I grew up in Leelanau County so any examination of the Rob-Ford-summer-job resume is as much a tour of the county as it is a peek into my past.
Picking cherries was my first job. I might have been 11, maybe 12 years old but I really can’t remember. What I do remember was being given a ride out into the local orchard in the back of a pickup truck driven by our boss.
Another job was bagging groceries at the Empire Air Force base commissary. My brothers had originated the “work for tips” bagger position before outgrowing it. I inherited it and may have been the last of that small grocery store’s unpaid employees given that the base was mothballed shortly after my time there was over.
Washing dishes at a small restaurant in Burdickville was my first job that included a paycheck. Getting paid $2.50 an hour may seem pathetic now, but at the time it was fully 50 cents over minimum wage. Paycheck aside, it was a fun job with fun coworkers and I learned so much about being part of a team. To this day, my respect for those that “dive for pearls” remains intact.
The most obscure summer job I ever took involved broadcasting crystallized copper sulfate into Big Glen Lake as part of the local lake association’s battle with swimmers itch. My 50-years-later grasp of the food chain is hazy, but it seems that a certain bug that burrows into swimmers skin was pooped out by ducks and eaten by snails. Killing the snail interrupted the sequence and, presumably, kept a waterfront property itch-free. I never dwelt on the details, just schlepped bags of chemicals, navigated an old wooden boat, and kept an eye out for girls in swimsuits.

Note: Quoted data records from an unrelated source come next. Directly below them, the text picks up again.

(* ===== verification/Modrm.v ===== *)
(** * Operands of instructions (emu/modrm.h)

    [modrm_decode32] reads the byte that says what the operands of an instruction are, and the scale-index-base byte and the displacement that may follow.  The
    relation [encodes] is the table of the instruction set: which bytes stand for which operands.  The decoder takes every byte
    string the table has and no other, and fails only where memory cannot be read. *)

From stdpp Require Import gmap.
From S2P Require Import Prelude Memory Cow User Tlb.

Module Modrm.
Import Memory.

(** ** Registers and operands *)

(** [enum reg32]. *)
Definition reg_eax : Z := 0.
Definition reg_ecx : Z := 1.
Definition reg_edx : Z := 2.
Definition reg_ebx : Z := 3.
Definition reg_esp : Z := 4.
Definition reg_ebp : Z := 5.
Definition reg_esi : Z := 6.
Definition reg_edi : Z := 7.
Definition reg_none : Z := 8.

Inductive modrm_type := modrm_reg | modrm_mem | modrm_mem_si.
#[export] Instance modrm_type_eq_dec : EqDecision modrm_type.
Proof. solve_decision. Defined.

(** [struct modrm]: [reg] is also the second part of an operation code, [base] also [rm_opcode].  [shift] is 3 for a scale of 8, for which the
    enumeration has no name. *)
Record modrm := mk_modrm {
  reg : Z;
  type : modrm_type;
  base : Z;
  offset : Z;
  index : Z;
  shift : Z }.
Definition set_base (v : Z) (x : modrm) : modrm := mk_modrm (reg x) (type x) v (offset x) (index x) (shift x).
Definition set_type (v : modrm_type) (x : modrm) : modrm := mk_modrm (reg x) v (base x) (offset x) (index x) (shift x).
Definition set_offset (v : Z) (x : modrm) : modrm := mk_modrm (reg x) (type x) (base x) v (index x) (shift x).
Definition set_index (v : Z) (x : modrm) : modrm := mk_modrm (reg x) (type x) (base x) (offset x) v (shift x).
Definition set_shift (v : Z) (x : modrm) : modrm := mk_modrm (reg x) (type x) (base x) (offset x) (index x) v.

Definition rm_sib : Z := reg_esp.
Definition rm_none : Z := reg_esp.
Definition rm_disp32 : Z := reg_ebp.
Definition MOD (byte : Z) : Z := Z.shiftr (Z.land byte 192) 6.
Definition REG (byte : Z) : Z := Z.shiftr (Z.land byte 56) 3.
Definition RM (byte : Z) : Z := Z.shiftr (Z.land byte 7) 0.

Inductive mode := mode_disp0 | mode_disp8 | mode_disp32 | mode_reg.
#[export] Instance mode_eq_dec : EqDecision mode.
Proof. solve_decision. Defined.
Definition mode_of (z : Z) : mode := if z =? 0 then mode_disp0 else if z =? 1 then mode_disp8 else if z =? 2 then mode_disp32 else mode_reg.

(** ** Where the bytes come from

    Reading a number of bytes at an address: [None] is an access outside of an object of the host, [Some (None, s)] an address that cannot be read.  [serves] says what
    bytes there are. *)

Class Code (S : Type) := { fetch : S -> Z -> Z -> option (option (list Z) * S) }.
Class CodeOK (S : Type) `{Code S} := {
  good : S -> Prop;
  byte_at : S -> Z -> option Z;
  fetch_ok : forall s addr n, good s -> in_u 32 addr -> 1 <= n <= 4 ->
    exists r s', fetch s addr n = Some (r, s') /\ good s' /\ (forall a, byte_at s' a = byte_at s a) /\
      match r with
      | Some bytes => length bytes = Z.to_nat n /\ forall k, (k < length bytes)%nat -> bytes !! k = byte_at s (u32 (addr + Z.of_nat k))
      | None => exists k, 0 <= k < n /\ byte_at s (u32 (addr + k)) = None
      end;
  byte_range : forall s a b, good s -> byte_at s a = Some b -> in_u 8 b }.

(** Bytes, least significant first. *)
Fixpoint le (l : list Z) : Z := match l with [] => 0 | b :: l => b + 256 * le l end.

Section Decode.
Context {S : Type} `{Code S}.

(** [READ]: the instruction pointer moves before the bytes are read. *)
Definition READ (n : Z) (ip : Z) (s : S) : option (option (list Z) * Z * S) :=
  let ip := u32 (ip + n) in
  r ← fetch s (u32 (ip - n)) n;
  let '(bytes, s) := r in Some (bytes, ip, s).

(** The last part: the displacement. *)
Definition decode_offset (md : mode) (m : modrm) (ip : Z) (s : S) : option (bool * modrm * Z * S) :=
  match md with
  | mode_disp0 => Some (true, set_offset 0 m, ip, s)
  | mode_disp8 =>
      r ← READ 1 ip s;
      match r with
      | (None, ip, s) => Some (false, m, ip, s)
      | (Some bytes, ip, s) => Some (true, set_offset (swrap 8 (le bytes)) m, ip, s)
      end
  | mode_disp32 =>
      r ← READ 4 ip s;
      match r with
      | (None, ip, s) => Some (false, m, ip, s)
      | (Some bytes, ip, s) => Some (true, set_offset (swrap 32 (le bytes)) m, ip, s)
      end
  | mode_reg => Some (true, m, ip, s)
  end.

(** The part for the scale-index-base byte: the mode may change.  The comparison is with [rm_opcode], which is [base]. *)
Definition decode_sib (md : mode) (m : modrm) (sib_byte : Z) : mode * modrm :=
  let m := set_base (RM sib_byte) m in
  let '(md, m) :=
    if base m =? rm_disp32 then
      if decide (md = mode_disp0) then (mode_disp32, set_base reg_none m) else (md, set_base reg_ebp m)
    else (md, m) in
  let m := set_shift (MOD sib_byte) (set_index (REG sib_byte) m) in
  (md, if index m =? rm_none then m else set_type modrm_mem_si m).

(** [m] is what the structure held before.  The result: whether everything could be read, the structure, and the instruction pointer. *)
Definition modrm_decode32 (ip : Z) (s : S) (m : modrm) : option (bool * modrm * Z * S) :=
  r ← READ 1 ip s;
  match r with
  | (None, ip, s) => Some (false, m, ip, s)
  | (Some bytes, ip, s) =>
      let modrm_byte := le bytes in
      let md := mode_of (MOD modrm_byte) in
      let m := mk_modrm (REG modrm_byte) modrm_mem (RM modrm_byte) (offset m) (index m) (shift m) in
      if decide (md = mode_reg) then decode_offset md (set_type modrm_reg m) ip s
      else if (base m =? rm_disp32) && bool_decide (md = mode_disp0) then decode_offset mode_disp32 (set_base reg_none m) ip s
      else if base m =? rm_sib then
        r ← READ 1 ip s;
        match r with
        | (None, ip, s) => Some (false, m, ip, s)
        | (Some bytes, ip, s) => let '(md, m) := decode_sib md m (le bytes) in decode_offset md m ip s
        end
      else decode_offset md m ip s
  end.

End Decode.

(** ** The table of the instruction set *)

(** What an operand is: a register, or an address that is the sum of a base register, an index register times 1, 2, 4 or 8, and a displacement. *)
Inductive operand :=
| Register (r : Z)
| Address (base : option Z) (index : option (Z * Z)) (disp : Z).

Definition operand_of (m : modrm) : operand :=
  match type m with
  | modrm_reg => Register (base m)
  | modrm_mem => Address (if base m =? reg_none then None else Some (base m)) None (offset m)
  | modrm_mem_si => Address (if base m =? reg_none then None else Some (base m)) (Some (index m, shift m)) (offset m)
  end.

(** A byte of three fields. *)
Definition fields (m r b : Z) : Z := 64 * m + 8 * r + b.
Definition is_reg (r : Z) : Prop := 0 <= r < 8.
Definition is_byte (b : Z) : Prop := 0 <= b < 256.

(** The displacement after the fields [m] of the first byte. *)
Inductive displacement : Z -> list Z -> Z -> Prop :=
| disp_none : displacement 0 [] 0
| disp_8 b : is_byte b -> displacement 1 [b] (if b <? 128 then b else b - 256)
| disp_32 b0 b1 b2 b3 : is_byte b0 -> is_byte b1 -> is_byte b2 -> is_byte b3 ->
    displacement 2 [b0; b1; b2; b3] (let d := b0 + 256 * b1 + 65536 * b2 + 16777216 * b3 in if b3 <? 128 then d else d - 4294967296).

(** [encodes bytes r o]: the bytes stand for register (or operation) [r] and operand [o].  An index of 4 means that there is no index; a base of 5 without
    a displacement means that there is no base and a displacement of 32 bits; a base of 4 means that a second byte follows. *)
Inductive encodes : list Z -> Z -> operand -> Prop :=
| enc_register r b : is_reg r -> is_reg b -> encodes [fields 3 r b] r (Register b)
| enc_absolute r ds d : is_reg r -> displacement 2 ds d -> encodes (fields 0 r 5 :: ds) r (Address None None d)
| enc_base m r b ds d : is_reg r -> is_reg b -> b <> 4 -> (b <> 5 \/ m <> 0) -> displacement m ds d -> encodes (fields m r b :: ds) r (Address (Some b) None d)
| enc_sib m r sc i b ds d : is_reg r -> is_reg i -> is_reg b -> 0 <= sc < 4 -> (b <> 5 \/ m <> 0) -> displacement m ds d ->
    encodes (fields m r 4 :: fields sc i b :: ds) r (Address (Some b) (if i =? 4 then None else Some (i, sc)) d)
| enc_sib_no_base r sc i ds d : is_reg r -> is_reg i -> 0 <= sc < 4 -> displacement 2 ds d ->
    encodes (fields 0 r 4 :: fields sc i 5 :: ds) r (Address None (if i =? 4 then None else Some (i, sc)) d).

My first job that really put me in charge of something was as a night auditor out at the Homestead in Glen Arbor. I was between freshman and sophomore years of college at the time and that job was to be my first in a professional type of setting. That first night working alone and really being “in charge” of the place is a memory I’ll carry forever. This job foreshadowed the first job I’d have coming out of college and it also foreshadowed my crazy affection for those that work the night shift. Much of what I am today was forged out of middle-of-the-night conversations, confrontations and conflicts that occurred during night audit shifts.

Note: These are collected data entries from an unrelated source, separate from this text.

(** Subtracting numbers of the same exponent compares their significands. *)
Lemma sub_signifs_near md p q :
  normal p -> sign p = 0 -> normal q -> exp q = exp p -> f80_isinf p && f80_isinf q = false ->
  (f80_isinf p = true -> f80_isinf q = true) ->
  let r := sub_signifs md p q (Z.shiftl (signif p) 64) (Z.shiftl (signif q) 64) in
  (signif p = signif q /\ exists f, r = inl f /\ f80_iszero f = true) \/
  (signif p <> signif q /\ exists sg, r = inr (sg, exp p - 16383, cbool (signif p <? signif q)) /\
     0 < sg < 2 ^ 128 /\ (2 ^ 64 | sg * 2 ^ (exp p - 16383 + 16382))).
Proof.
  intros (Hps & Hpe & _) Hsp (Hqs & Hqe & _) He Hinf Hinf'. unfold sub_signifs, unbias_denormal, EXP_DENORMAL.
  rewrite (proj2 (Z.eqb_neq (exp p) 0)), unbias_eq, !Z.shiftl_mul_pow2 by (unfold in_u; lia). rewrite Hinf.
  assert (f80_isinf p = false) as -> by (destruct (f80_isinf p); [rewrite Hinf' in Hinf by done; done|done]).
  rewrite (proj2 (Z.eqb_neq (signif q * 2 ^ 64) 0)), andb_false_r by lia. cbn [andb]. rewrite Hsp, Z.geb_leb.
  assert (Hdiv : forall t, (2 ^ 64 | t * 2 ^ 64 * 2 ^ (exp p - 16383 + 16382))).
  { intros t. exists (t * 2 ^ (exp p - 16383 + 16382)). ring. }
  destruct (Z.lt_trichotomy (signif p) (signif q)) as [Hlt|[Heq|Hgt]].
  - right. split; [lia|]. rewrite (proj2 (Z.leb_gt _ _)), (proj2 (Z.eqb_neq (_ - _) 0)) by lia. cbn [andb].
    rewrite (proj2 (Z.ltb_lt _ _)) by lia. eexists. split; [done|]. split; [lia|].
    rewrite <- Z.mul_sub_distr_r. apply Hdiv.
  - left. split; [done|]. rewrite Heq, Z.leb_refl, Z.sub_diag. cbn [Z.eqb andb].
    rewrite (proj2 (Z.eqb_neq (signif q * 2 ^ 64) 0)) by lia. cbn [negb andb].
    destruct (bool_decide (md = round_down)); eexists; split; reflexivity.
  - right. split; [lia|]. rewrite (proj2 (Z.leb_le _ _)), (proj2 (Z.eqb_neq (_ - _) 0)) by lia. cbn [andb].
    rewrite (proj2 (Z.ltb_ge _ _)) by lia. eexists. split; [done|]. split; [lia|].
    rewrite <- Z.mul_sub_distr_r. apply Hdiv.
Qed.

(** Is this number below zero? *)
Definition negative (f : float80) : bool := (sign f =? 1) && negb (f80_iszero f).

Definition f80_flip (f : float80) (s : bool) : float80 := if s then f80_neg f else f.

Lemma flip_sign f s : sign f = 0 \/ sign f = 1 ->
  sign (f80_flip f s) = if s then 1 - sign f else sign f.
Proof. intros [E|E]; destruct s; simpl; rewrite E; done. Qed.

(** The heart of [f80_add] once the operands are ordered by exponent. *)
Definition add_ordered (md : f80_rounding_mode) (a b : float80) : option float80 :=
  let flipped := ctrue (sign a) in
  let '(a, b) := if flipped then (f80_neg a, f80_neg b) else (a, b) in
  let a_signif := Z.shiftl (signif a) 64 in
  let b_signif := u128_shift_right_round md (Z.shiftl (signif b) 64) (exp a - exp b)
                    (Z.lxor (sign b) (cbool flipped)) in
  let r := if negb (ctrue (sign b)) then inr (add_signifs md a a_signif b_signif)
           else sub_signifs md a b a_signif b_signif in
  match r with
  | inl f => Some f
  | inr (sg, e, sgn) =>
      let sgn := if flipped then cbool (negb (ctrue sgn)) else sgn in
      let f := u128_normalize_round md sg e sgn in
      if f80_is_supported f then Some f else None
  end.

Lemma finish_add md sg e sgn (flipped : bool) :
  0 < sg < 2 ^ 128 -> -16382 <= e -> sgn = 0 \/ sgn = 1 ->
  (e - (127 - Z.log2 sg) < -16382 -> (2 ^ 64 | sg * 2 ^ (e + 16382))) ->
  exists f, (let sgn := if flipped then cbool (negb (ctrue sgn)) else sgn in
             let f := u128_normalize_round md sg e sgn in
             if f80_is_supported f then Some f else None) = Some f /\
    negative f = xorb flipped (ctrue sgn).
Proof.
  intros Hsg He Hs Hd. set (s2 := if flipped then cbool (negb (ctrue sgn)) else sgn).
  assert (Hs2 : s2 = cbool (xorb flipped (ctrue sgn))) by (unfold s2; destruct Hs as [-> | ->], flipped; done).
  assert (Hs3 : s2 = 0 \/ s2 = 1) by (rewrite Hs2; destruct (xorb _ _); auto).
  destruct (normalize_round_sound md sg e s2 Hsg He Hs3 Hd) as (Hsup & Hsg2 & Hz).
  cbv zeta. rewrite Hsup. eexists. split; [done|]. unfold negative. rewrite Hsg2, Hz, Hs2. by destruct (xorb _ _).
Qed.

Lemma flip_normal f s : normal f -> normal (f80_flip f s).
Proof.
  intros (H1 & H2 & H3). pose proof (flip_sign f s H3). destruct s; [|done]. split_and!; simpl in *; try lia; destruct H3; lia.
Qed.

Lemma flip_ordinary f s : ordinary f -> ordinary (f80_flip f s).
Proof.
  intros ((H1 & H2 & H3) & H4 & H5 & H6). destruct s; [|done].
  assert (Hs : sign (f80_neg f) = 0 \/ sign (f80_neg f) = 1) by (cbn; destruct H3 as [->| ->]; auto).
  split; [split_and!; [exact H1|exact H2|exact Hs]|]. split_and!; [exact H4|exact H5|exact H6].
Qed.

(** Operands ordered by exponent, and the same with the signs flipped so that the
    larger is positive. *)
Section Ordered.
Context (md : f80_rounding_mode) (p q : float80) (Hp : normal p) (Hq : ordinary q) (Hle : exp q <= exp p).
Let fl : bool := ctrue (sign p).
Let p' : float80 := f80_flip p fl.
Let q' : float80 := f80_flip q fl.

(** The last step of [f80_add]. *)
Let finish (sg e sgn : Z) : option float80 :=
  let sgn := if fl then cbool (negb (ctrue sgn)) else sgn in
  let f := u128_normalize_round md sg e sgn in
  if f80_is_supported f then Some f else None.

My last summer job was pumping gas and checking oil at a little Amoco station at the intersection of M-22 and M-72 in Empire. Oddly, much of what I did there, pump gas and give travel directions, are jobs that no longer even exist. The advent of self-service gas pumps and the invention of Google Maps effectively eliminated 90 percent of what I did each day. Like every other summer job I had, this one came with the good fortune of working with people that expected employees to show up and work. Not to mention that the cast of characters that frequented this small-town gas station has provided this writer with material that I have mined for decades.
If you don’t have a summer job this year, enjoy the time off.
To those that have summer jobs this year, enjoy them and seize the opportunity for growth and savor the memories for years to come.